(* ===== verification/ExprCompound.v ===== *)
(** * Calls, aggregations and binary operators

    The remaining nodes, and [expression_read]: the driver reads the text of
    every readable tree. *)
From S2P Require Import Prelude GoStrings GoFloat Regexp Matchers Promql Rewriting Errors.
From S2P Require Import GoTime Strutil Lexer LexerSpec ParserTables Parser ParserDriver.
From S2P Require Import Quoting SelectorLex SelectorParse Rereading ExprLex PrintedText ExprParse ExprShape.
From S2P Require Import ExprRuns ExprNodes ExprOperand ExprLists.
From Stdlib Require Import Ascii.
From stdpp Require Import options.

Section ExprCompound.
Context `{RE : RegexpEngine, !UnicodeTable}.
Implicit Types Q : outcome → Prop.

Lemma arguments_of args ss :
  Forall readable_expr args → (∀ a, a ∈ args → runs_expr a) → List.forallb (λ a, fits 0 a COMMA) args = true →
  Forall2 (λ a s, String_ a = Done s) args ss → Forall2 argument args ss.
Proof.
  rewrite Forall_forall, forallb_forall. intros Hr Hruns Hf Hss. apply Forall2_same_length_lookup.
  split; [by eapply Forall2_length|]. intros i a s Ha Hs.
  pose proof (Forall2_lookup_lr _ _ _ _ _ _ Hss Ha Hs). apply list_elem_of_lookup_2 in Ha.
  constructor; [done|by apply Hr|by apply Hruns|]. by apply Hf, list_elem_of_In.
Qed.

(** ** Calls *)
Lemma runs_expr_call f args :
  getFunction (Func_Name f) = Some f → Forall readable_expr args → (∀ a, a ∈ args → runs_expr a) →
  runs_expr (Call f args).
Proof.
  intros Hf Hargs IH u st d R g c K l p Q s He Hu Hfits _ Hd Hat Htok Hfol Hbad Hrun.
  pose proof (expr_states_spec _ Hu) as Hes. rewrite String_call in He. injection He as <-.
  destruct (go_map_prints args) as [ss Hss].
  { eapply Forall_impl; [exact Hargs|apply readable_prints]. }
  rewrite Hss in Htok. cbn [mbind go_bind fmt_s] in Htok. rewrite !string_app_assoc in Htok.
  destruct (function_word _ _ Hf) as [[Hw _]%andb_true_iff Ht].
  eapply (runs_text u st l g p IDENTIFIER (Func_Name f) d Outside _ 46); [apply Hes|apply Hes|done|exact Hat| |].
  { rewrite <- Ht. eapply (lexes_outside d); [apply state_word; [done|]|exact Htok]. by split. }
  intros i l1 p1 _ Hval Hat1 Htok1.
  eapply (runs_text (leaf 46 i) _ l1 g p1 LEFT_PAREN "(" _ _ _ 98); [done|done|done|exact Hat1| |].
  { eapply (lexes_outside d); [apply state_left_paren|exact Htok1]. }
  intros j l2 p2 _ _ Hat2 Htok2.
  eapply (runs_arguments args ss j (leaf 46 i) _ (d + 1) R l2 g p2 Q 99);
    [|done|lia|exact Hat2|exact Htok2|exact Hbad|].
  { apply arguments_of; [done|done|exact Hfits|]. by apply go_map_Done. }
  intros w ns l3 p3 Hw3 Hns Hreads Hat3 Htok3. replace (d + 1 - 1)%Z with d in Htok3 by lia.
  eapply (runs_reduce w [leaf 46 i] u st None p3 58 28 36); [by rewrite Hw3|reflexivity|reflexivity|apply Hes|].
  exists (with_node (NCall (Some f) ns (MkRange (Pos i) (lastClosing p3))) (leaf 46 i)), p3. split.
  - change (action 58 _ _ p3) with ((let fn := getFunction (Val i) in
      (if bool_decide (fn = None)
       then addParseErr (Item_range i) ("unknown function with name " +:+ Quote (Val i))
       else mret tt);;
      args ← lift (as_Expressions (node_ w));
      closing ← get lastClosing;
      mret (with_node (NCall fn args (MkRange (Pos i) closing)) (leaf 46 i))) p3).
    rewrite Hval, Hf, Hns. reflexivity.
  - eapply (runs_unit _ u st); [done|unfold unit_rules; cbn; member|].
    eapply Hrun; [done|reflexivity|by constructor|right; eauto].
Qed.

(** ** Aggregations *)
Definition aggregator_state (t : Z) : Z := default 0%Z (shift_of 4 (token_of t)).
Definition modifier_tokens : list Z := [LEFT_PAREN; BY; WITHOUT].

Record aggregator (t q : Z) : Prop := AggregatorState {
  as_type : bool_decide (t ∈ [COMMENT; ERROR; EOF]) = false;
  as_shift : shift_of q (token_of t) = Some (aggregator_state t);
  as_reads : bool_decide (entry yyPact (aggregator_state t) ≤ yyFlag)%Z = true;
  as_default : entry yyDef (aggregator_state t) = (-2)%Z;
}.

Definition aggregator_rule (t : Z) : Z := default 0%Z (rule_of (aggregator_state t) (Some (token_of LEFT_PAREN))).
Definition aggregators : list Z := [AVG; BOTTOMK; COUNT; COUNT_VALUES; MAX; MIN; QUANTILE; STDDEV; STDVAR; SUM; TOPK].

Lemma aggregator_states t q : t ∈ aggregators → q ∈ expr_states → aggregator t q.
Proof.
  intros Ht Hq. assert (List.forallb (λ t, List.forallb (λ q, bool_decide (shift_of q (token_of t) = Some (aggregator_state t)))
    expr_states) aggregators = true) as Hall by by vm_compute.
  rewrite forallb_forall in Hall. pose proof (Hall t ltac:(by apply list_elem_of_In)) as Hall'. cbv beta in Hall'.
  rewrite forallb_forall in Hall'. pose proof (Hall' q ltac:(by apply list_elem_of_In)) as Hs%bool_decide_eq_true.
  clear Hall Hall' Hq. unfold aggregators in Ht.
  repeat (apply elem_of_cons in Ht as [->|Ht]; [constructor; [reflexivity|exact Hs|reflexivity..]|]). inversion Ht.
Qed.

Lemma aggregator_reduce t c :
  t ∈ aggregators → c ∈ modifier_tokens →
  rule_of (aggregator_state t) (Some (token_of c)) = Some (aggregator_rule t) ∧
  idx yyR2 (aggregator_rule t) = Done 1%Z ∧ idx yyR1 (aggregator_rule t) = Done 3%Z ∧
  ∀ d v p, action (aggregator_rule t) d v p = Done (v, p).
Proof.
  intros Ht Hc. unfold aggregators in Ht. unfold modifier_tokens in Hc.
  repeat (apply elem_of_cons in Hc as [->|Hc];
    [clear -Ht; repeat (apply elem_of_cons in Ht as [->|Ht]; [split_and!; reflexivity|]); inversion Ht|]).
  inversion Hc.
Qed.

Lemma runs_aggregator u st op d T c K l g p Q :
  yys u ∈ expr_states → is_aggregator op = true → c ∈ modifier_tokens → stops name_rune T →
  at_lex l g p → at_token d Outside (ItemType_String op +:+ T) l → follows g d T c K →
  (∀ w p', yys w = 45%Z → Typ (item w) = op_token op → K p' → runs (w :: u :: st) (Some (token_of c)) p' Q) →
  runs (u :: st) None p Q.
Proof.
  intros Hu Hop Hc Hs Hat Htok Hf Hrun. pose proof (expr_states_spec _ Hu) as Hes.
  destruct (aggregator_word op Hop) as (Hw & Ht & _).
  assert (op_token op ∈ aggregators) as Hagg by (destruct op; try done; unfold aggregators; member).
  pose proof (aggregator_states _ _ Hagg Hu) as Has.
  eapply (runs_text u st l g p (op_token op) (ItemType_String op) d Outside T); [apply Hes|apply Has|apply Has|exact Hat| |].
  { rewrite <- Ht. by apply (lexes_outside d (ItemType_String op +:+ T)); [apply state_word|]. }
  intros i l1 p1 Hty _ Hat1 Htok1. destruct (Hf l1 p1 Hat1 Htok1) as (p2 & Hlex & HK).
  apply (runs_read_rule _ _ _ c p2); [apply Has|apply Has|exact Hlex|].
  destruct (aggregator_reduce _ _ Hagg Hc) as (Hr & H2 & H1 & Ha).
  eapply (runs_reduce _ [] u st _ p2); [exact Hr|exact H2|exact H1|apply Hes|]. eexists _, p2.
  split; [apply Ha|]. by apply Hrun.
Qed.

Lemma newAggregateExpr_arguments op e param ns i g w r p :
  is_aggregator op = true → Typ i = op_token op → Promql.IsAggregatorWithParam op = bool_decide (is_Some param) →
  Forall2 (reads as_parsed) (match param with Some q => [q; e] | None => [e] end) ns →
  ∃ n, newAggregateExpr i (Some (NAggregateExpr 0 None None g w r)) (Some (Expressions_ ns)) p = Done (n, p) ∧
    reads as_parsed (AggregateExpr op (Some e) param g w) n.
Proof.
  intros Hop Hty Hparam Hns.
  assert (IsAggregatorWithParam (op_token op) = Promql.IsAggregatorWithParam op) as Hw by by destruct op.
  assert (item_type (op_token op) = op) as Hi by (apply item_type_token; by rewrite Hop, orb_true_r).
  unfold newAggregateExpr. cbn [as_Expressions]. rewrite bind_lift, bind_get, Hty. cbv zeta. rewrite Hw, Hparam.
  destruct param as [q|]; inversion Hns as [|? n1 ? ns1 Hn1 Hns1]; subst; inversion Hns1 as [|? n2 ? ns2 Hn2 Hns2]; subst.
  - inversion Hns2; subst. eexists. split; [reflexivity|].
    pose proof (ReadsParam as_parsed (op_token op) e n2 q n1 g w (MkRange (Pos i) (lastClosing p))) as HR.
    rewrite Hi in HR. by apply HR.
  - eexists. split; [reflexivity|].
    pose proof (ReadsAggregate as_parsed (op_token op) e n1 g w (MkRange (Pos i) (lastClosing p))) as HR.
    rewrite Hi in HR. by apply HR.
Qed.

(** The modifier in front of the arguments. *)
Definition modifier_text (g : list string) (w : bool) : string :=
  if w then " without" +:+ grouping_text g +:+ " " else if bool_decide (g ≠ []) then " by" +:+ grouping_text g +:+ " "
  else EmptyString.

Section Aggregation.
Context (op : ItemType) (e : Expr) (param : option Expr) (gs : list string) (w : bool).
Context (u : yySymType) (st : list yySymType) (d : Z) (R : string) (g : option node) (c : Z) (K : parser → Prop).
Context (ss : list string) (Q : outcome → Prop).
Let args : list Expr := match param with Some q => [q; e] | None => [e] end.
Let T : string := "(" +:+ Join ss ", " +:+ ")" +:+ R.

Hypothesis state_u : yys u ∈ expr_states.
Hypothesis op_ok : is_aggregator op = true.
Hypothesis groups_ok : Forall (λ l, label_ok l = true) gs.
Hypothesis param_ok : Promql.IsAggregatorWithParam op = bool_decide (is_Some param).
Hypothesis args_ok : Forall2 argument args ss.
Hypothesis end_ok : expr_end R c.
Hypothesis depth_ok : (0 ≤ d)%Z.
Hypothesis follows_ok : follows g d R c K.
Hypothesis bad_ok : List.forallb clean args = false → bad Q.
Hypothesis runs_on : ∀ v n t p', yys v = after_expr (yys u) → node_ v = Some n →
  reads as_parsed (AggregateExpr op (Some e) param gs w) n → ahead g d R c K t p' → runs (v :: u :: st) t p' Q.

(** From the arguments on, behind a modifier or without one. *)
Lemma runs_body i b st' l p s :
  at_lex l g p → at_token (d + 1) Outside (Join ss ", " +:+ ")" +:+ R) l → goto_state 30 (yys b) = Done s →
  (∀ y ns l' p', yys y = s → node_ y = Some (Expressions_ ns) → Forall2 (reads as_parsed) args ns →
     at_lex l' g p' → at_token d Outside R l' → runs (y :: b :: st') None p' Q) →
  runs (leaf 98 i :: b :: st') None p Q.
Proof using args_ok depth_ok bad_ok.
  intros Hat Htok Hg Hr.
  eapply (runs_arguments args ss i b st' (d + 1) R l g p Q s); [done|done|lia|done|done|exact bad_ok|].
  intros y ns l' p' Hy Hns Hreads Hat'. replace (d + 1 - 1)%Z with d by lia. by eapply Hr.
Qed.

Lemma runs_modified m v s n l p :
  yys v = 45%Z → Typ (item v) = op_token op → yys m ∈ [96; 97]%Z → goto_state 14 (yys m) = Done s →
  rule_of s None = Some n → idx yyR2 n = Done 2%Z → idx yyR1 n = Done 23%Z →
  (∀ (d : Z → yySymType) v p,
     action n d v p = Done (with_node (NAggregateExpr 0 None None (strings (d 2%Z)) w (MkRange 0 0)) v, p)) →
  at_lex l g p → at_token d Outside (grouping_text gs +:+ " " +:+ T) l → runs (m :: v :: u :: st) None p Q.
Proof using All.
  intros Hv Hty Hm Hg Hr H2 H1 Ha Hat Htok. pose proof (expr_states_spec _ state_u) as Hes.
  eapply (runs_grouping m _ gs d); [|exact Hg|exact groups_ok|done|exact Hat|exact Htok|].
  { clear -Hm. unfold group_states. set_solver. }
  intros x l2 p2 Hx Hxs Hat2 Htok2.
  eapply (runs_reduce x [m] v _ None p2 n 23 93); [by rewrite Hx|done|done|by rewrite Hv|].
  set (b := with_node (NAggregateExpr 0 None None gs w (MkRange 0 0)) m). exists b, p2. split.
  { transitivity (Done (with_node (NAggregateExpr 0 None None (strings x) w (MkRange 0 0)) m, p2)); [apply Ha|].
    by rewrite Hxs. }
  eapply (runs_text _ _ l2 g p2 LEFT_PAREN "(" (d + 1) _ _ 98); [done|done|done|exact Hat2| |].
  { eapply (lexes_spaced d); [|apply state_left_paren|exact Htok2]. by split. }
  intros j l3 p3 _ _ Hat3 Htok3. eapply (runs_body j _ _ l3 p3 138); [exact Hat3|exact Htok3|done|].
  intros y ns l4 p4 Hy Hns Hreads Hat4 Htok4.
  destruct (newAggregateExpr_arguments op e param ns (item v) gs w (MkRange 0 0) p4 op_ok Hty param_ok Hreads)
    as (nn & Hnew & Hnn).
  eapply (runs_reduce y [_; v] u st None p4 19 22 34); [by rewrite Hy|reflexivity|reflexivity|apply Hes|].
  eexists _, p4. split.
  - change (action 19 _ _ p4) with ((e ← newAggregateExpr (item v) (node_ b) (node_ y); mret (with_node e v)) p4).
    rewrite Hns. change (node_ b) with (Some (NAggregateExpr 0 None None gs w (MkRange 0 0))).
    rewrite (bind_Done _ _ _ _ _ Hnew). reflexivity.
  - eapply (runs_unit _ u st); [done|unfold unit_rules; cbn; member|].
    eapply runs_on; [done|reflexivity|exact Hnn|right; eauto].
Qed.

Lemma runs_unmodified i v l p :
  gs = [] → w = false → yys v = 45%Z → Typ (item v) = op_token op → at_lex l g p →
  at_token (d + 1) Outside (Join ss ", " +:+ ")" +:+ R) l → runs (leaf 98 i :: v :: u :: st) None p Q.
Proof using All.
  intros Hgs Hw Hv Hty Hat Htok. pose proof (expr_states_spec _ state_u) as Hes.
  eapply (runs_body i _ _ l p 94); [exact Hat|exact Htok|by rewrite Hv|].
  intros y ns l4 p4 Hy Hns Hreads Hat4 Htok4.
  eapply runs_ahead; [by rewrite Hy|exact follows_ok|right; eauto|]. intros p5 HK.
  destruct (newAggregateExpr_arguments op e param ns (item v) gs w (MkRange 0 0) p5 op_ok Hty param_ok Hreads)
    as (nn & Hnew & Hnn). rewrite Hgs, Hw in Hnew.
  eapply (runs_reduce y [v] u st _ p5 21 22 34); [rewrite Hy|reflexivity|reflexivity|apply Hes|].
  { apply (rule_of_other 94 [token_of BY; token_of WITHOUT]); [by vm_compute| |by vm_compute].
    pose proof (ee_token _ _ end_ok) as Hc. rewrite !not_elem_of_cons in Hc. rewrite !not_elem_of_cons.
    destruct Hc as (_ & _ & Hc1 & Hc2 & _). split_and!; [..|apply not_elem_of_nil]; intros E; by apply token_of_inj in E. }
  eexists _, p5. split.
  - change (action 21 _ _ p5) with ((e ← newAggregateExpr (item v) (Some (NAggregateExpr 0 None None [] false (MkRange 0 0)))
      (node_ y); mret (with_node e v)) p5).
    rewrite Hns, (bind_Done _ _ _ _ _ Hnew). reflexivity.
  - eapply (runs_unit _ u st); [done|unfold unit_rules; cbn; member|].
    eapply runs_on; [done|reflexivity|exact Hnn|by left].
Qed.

━━━━━━━━━━━━━━━━

* Description of the task:
Which lines above run from the one containing "(∀ w p', yys" to the one containing "destruct (aggregator_reduce _"? Give them again exactly, both ends included.

* Exercise solution:
  (∀ w p', yys w = 45%Z → Typ (item w) = op_token op → K p' → runs (w :: u :: st) (Some (token_of c)) p' Q) →
  runs (u :: st) None p Q.
Proof.
  intros Hu Hop Hc Hs Hat Htok Hf Hrun. pose proof (expr_states_spec _ Hu) as Hes.
  destruct (aggregator_word op Hop) as (Hw & Ht & _).
  assert (op_token op ∈ aggregators) as Hagg by (destruct op; try done; unfold aggregators; member).
  pose proof (aggregator_states _ _ Hagg Hu) as Has.
  eapply (runs_text u st l g p (op_token op) (ItemType_String op) d Outside T); [apply Hes|apply Has|apply Has|exact Hat| |].
  { rewrite <- Ht. by apply (lexes_outside d (ItemType_String op +:+ T)); [apply state_word|]. }
  intros i l1 p1 Hty _ Hat1 Htok1. destruct (Hf l1 p1 Hat1 Htok1) as (p2 & Hlex & HK).
  apply (runs_read_rule _ _ _ c p2); [apply Has|apply Has|exact Hlex|].
  destruct (aggregator_reduce _ _ Hagg Hc) as (Hr & H2 & H1 & Ha).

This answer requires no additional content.